Task
Everything from the line with "(** Any number" to the end of the entries should be copied exactly, and nothing else.

-- Opening Marker --

(* ===== verification/Profile.v ===== *)
(** Profile requests and profile tasks ([daemon/src/profile.rs]): reservation by
    client request id, acceptance, discarding, and the terminal state of a task.
    The two maps are behind one lock each; a step of a caller is what it does
    under one lock, or one call of [Notify]. No code panics while it holds one of
    these locks, so that they are never poisoned. The artifact store is what its
    operations return. *)

From S2P Require Import Prelude RustStr Files Artifact Policy Task Wakeup Submission Requests Resolve.
From stdpp Require Import relations.

Open Scope string_scope.

#[export] Instance ProfileInputValue_eq_dec : EqDecision ProfileInputValue.
Proof. solve_decision. Defined.
#[export] Instance CpuMax_eq_dec : EqDecision CpuMax.
Proof. solve_decision. Defined.
#[export] Instance PartialResourceLimits_eq_dec : EqDecision PartialResourceLimits.
Proof. solve_decision. Defined.
#[export] Instance PartialOutputLimits_eq_dec : EqDecision PartialOutputLimits.
Proof. solve_decision. Defined.
#[export] Instance WireResourceOverrides_eq_dec : EqDecision WireResourceOverrides.
Proof. solve_decision. Defined.
#[export] Instance ProfileRequestPayload_eq_dec : EqDecision ProfileRequestPayload.
Proof. solve_decision. Defined.

(** ** Data *)

(** The fields that do not change; the terminal state is below. *)
Record ProfileTaskRecord := MkProfileTask {
  pt_task_id : string;
  pt_profile : ProfileIdentity;
  pt_budget : ResourceBudget;
  pt_output_slot : string
}.
(** A [ready] is the index of the shared [Notify] among the allocated ones. *)
Inductive ProfileRequestEntry :=
| PendingEntry (request : ProfileRequestPayload) (ready : nat)
| AcceptedEntry (request : ProfileRequestPayload) (task : ProfileTaskRecord).
Inductive ProfileReservation :=
| ReservationOwner (client_request_id : string) (request : ProfileRequestPayload) (ready : nat)
| ReservationExisting (task : ProfileTaskRecord).

Definition IDEMPOTENCY_CONFLICT : ProfileError :=
  MkProfileError CodeIdempotencyConflict "clientRequestId was already used for a different request".

Section Runtime.
Context {N T : Type} `{NotifyLaws N T} (notify_new : N).

Record LocalProfileRuntime := MkProfileRuntime {
  lr_requests : gmap string ProfileRequestEntry;
  lr_tasks : gmap string ProfileTaskRecord;
  lr_notifies : list N
}.
Definition runtime_new : LocalProfileRuntime := MkProfileRuntime ∅ ∅ [].
Definition with_requests (rt : LocalProfileRuntime) (m : gmap string ProfileRequestEntry) : LocalProfileRuntime :=
  MkProfileRuntime m (lr_tasks rt) (lr_notifies rt).

(** ** Operations *)

(** One turn of the loop of [reserve], under the lock; [inr ready] goes on to
    wait for it. *)
Definition reserve_turn (rt : LocalProfileRuntime) (request : ProfileRequestPayload) :
  LocalProfileRuntime * (result ProfileError ProfileReservation + nat) :=
  let client_request_id := pr_client_request_id request in
  match lr_requests rt !! client_request_id with
  | Some (AcceptedEntry existing task) =>
      (rt, inl (if bool_decide (existing = request) then Ok (ReservationExisting task) else Err IDEMPOTENCY_CONFLICT))
  | Some (PendingEntry existing ready) =>
      (rt, if bool_decide (existing = request) then inr ready else inl (Err IDEMPOTENCY_CONFLICT))
  | None =>
      let ready := length (lr_notifies rt) in
      (MkProfileRuntime (<[client_request_id := PendingEntry request ready]> (lr_requests rt)) (lr_tasks rt)
         (lr_notifies rt ++ [notify_new])%list,
       inl (Ok (ReservationOwner client_request_id request ready)))
  end.

Definition notify_ready (rt : LocalProfileRuntime) (ready : nat) : LocalProfileRuntime :=
  MkProfileRuntime (lr_requests rt) (lr_tasks rt) (alter notify_waiters ready (lr_notifies rt)).

(** [release] of an owner: the entry goes if it is still pending, then the
    waiters are notified. *)
Definition release_entry (rt : LocalProfileRuntime) (client_request_id : string) : LocalProfileRuntime :=
  match lr_requests rt !! client_request_id with
  | Some (PendingEntry _ _) => with_requests rt (delete client_request_id (lr_requests rt))
  | _ => rt
  end.
Definition release (rt : LocalProfileRuntime) (reservation : ProfileReservation) : LocalProfileRuntime :=
  match reservation with
  | ReservationOwner client_request_id _ ready => notify_ready (release_entry rt client_request_id) ready
  | ReservationExisting _ => rt
  end.

(** [accept] of an owner: the entry, the task, then the waiters. *)
Definition accept_entry (rt : LocalProfileRuntime) (client_request_id : string) (request : ProfileRequestPayload)
    (task : ProfileTaskRecord) : LocalProfileRuntime :=
  with_requests rt (<[client_request_id := AcceptedEntry request task]> (lr_requests rt)).
Definition accept_task (rt : LocalProfileRuntime) (task : ProfileTaskRecord) : LocalProfileRuntime :=
  MkProfileRuntime (lr_requests rt) (<[pt_task_id task := task]> (lr_tasks rt)) (lr_notifies rt).
Definition accept (rt : LocalProfileRuntime) (reservation : ProfileReservation) (task : ProfileTaskRecord) :
  LocalProfileRuntime * result ProfileError ProfileTaskRecord :=
  match reservation with
  | ReservationOwner client_request_id request ready =>
      (notify_ready (accept_task (accept_entry rt client_request_id request task) task) ready, Ok task)
  | ReservationExisting _ =>
      (rt, Err (MkProfileError CodeInternalError "only a profile request owner may accept a task"))
  end.

Definition lookup_task (rt : LocalProfileRuntime) (task_id : string) : option ProfileTaskRecord :=
  lr_tasks rt !! task_id.

Definition keeps_entry (task_id : string) (entry : ProfileRequestEntry) : bool :=
  match entry with
  | PendingEntry _ _ => true
  | AcceptedEntry _ task => negb (String.eqb (pt_task_id task) task_id)
  end.
Definition discard_from_tasks (rt : LocalProfileRuntime) (task_id : string) : LocalProfileRuntime :=
  MkProfileRuntime (lr_requests rt) (delete task_id (lr_tasks rt)) (lr_notifies rt).
Definition discard_from_requests (rt : LocalProfileRuntime) (task_id : string) : LocalProfileRuntime :=
  with_requests rt (filter (fun kv => keeps_entry task_id kv.2 = true) (lr_requests rt)).
Definition discard_task (rt : LocalProfileRuntime) (task_id : string) : LocalProfileRuntime :=
  discard_from_requests (discard_from_tasks rt task_id) task_id.

(** [prune_missing_tasks] over the ids that it has collected, in any order. *)
Fixpoint prune_missing_tasks (raw_task_exists : string -> result string bool) (task_ids : list string)
    (rt : LocalProfileRuntime) : LocalProfileRuntime * result ProfileError unit :=
  match task_ids with
  | [] => (rt, Ok ())
  | task_id :: task_ids =>
      match raw_task_exists task_id with
      | Err message => (rt, Err (MkProfileError CodeInternalError message))
      | Ok true => prune_missing_tasks raw_task_exists task_ids rt
      | Ok false => prune_missing_tasks raw_task_exists task_ids (discard_task rt task_id)
      end
  end.
End Runtime.
Arguments LocalProfileRuntime : clear implicits.

(** ** Callers *)

Section Callers.
Context {N T : Type} `{NotifyLaws N T} (notify_new : N).

(** Where a handler of a profile submit is, or one that discards a task. *)
Inductive Caller :=
| Reserving (q : ProfileRequestPayload)
| Cloned (q : ProfileRequestPayload) (ready : nat)                (* holds the [Arc], has let go of the lock *)
| Awaiting (q : ProfileRequestPayload) (ready : nat) (future : T)
| Owning (q : ProfileRequestPayload) (ready : nat)
| Releasing (q : ProfileRequestPayload) (ready : nat)             (* the entry is gone *)
| Accepting (q : ProfileRequestPayload) (ready : nat) (task : ProfileTaskRecord)   (* the entry is stored *)
| Announcing (q : ProfileRequestPayload) (ready : nat) (task : ProfileTaskRecord)  (* the task is stored *)
| Refused (q : ProfileRequestPayload) (e : ProfileError)
| Released (q : ProfileRequestPayload)
| AcceptedTask (q : ProfileRequestPayload) (task : ProfileTaskRecord)
| ExistingTask (q : ProfileRequestPayload) (task : ProfileTaskRecord)
| Discarding (task_id : string)
| Discarded.

Definition after_turn (q : ProfileRequestPayload) (answer : result ProfileError ProfileReservation + nat) : Caller :=
  match answer with
  | inl (Ok (ReservationOwner _ request ready)) => Owning request ready
  | inl (Ok (ReservationExisting task)) => ExistingTask q task
  | inl (Err e) => Refused q e
  | inr ready => Cloned q ready
  end.

Inductive caller_step : LocalProfileRuntime N * Caller -> LocalProfileRuntime N * Caller -> Prop :=
| cs_turn rt q rt' answer :
    reserve_turn notify_new rt q = (rt', answer) -> caller_step (rt, Reserving q) (rt', after_turn q answer)
| cs_notified rt q ready n :
    lr_notifies rt !! ready = Some n -> caller_step (rt, Cloned q ready) (rt, Awaiting q ready (notified n))
| cs_woken rt q ready future n :
    lr_notifies rt !! ready = Some n -> woken n future = true ->
    caller_step (rt, Awaiting q ready future) (rt, Reserving q)
| cs_release rt q ready :
    caller_step (rt, Owning q ready) (release_entry rt (pr_client_request_id q), Releasing q ready)
| cs_release_notify rt q ready : caller_step (rt, Releasing q ready) (notify_ready rt ready, Released q)
| cs_accept rt q ready task :
    caller_step (rt, Owning q ready) (accept_entry rt (pr_client_request_id q) q task, Accepting q ready task)
| cs_accept_task rt q ready task :
    caller_step (rt, Accepting q ready task) (accept_task rt task, Announcing q ready task)
| cs_accept_notify rt q ready task :
    caller_step (rt, Announcing q ready task) (notify_ready rt ready, AcceptedTask q task)
| cs_discard rt task_id : caller_step (rt, Discarding task_id) (discard_from_requests rt task_id, Discarded).

(** Any number of callers arrive and take their steps in any order. *)
Inductive profile_step : LocalProfileRuntime N * list Caller -> LocalProfileRuntime N * list Caller -> Prop :=
| ps_submit rt cs q : profile_step (rt, cs) (rt, cs ++ [Reserving q])%list
| ps_discard rt cs task_id : profile_step (rt, cs) (discard_from_tasks rt task_id, cs ++ [Discarding task_id])%list
| ps_caller rt cs i c rt' c' :
    cs !! i = Some c -> caller_step (rt, c) (rt', c') -> profile_step (rt, cs) (rt', <[i := c']> cs).

Definition profile_reachable : LocalProfileRuntime N * list Caller -> Prop := rtc profile_step (runtime_new, []).

(** The [Notify] that a caller will notify. *)
Definition held_ready (c : Caller) : option nat :=
  match c with
  | Owning _ ready | Releasing _ ready | Accepting _ ready _ | Announcing _ ready _ => Some ready
  | _ => None
  end.
(** The request and the task that a caller has accepted. *)
Definition accepted_by (c : Caller) : option (ProfileRequestPayload * ProfileTaskRecord) :=
  match c with
  | Accepting q _ task | Announcing q _ task | AcceptedTask q task => Some (q, task)
  | _ => None
  end.
Definition was_accepted (cs : list Caller) (q : ProfileRequestPayload) (task : ProfileTaskRecord) : Prop :=
  exists i c, cs !! i = Some c /\ accepted_by c = Some (q, task).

-- Closing Marker --

Answer
(** Any number of callers arrive and take their steps in any order. *)
Inductive profile_step : LocalProfileRuntime N * list Caller -> LocalProfileRuntime N * list Caller -> Prop :=
| ps_submit rt cs q : profile_step (rt, cs) (rt, cs ++ [Reserving q])%list
| ps_discard rt cs task_id : profile_step (rt, cs) (discard_from_tasks rt task_id, cs ++ [Discarding task_id])%list
| ps_caller rt cs i c rt' c' :
    cs !! i = Some c -> caller_step (rt, c) (rt', c') -> profile_step (rt, cs) (rt', <[i := c']> cs).

Definition profile_reachable : LocalProfileRuntime N * list Caller -> Prop := rtc profile_step (runtime_new, []).

(** The [Notify] that a caller will notify. *)
Definition held_ready (c : Caller) : option nat :=
  match c with
  | Owning _ ready | Releasing _ ready | Accepting _ ready _ | Announcing _ ready _ => Some ready
  | _ => None
  end.
(** The request and the task that a caller has accepted. *)
Definition accepted_by (c : Caller) : option (ProfileRequestPayload * ProfileTaskRecord) :=
  match c with
  | Accepting q _ task | Announcing q _ task | AcceptedTask q task => Some (q, task)
  | _ => None
  end.
Definition was_accepted (cs : list Caller) (q : ProfileRequestPayload) (task : ProfileTaskRecord) : Prop :=
  exists i c, cs !! i = Some c /\ accepted_by c = Some (q, task).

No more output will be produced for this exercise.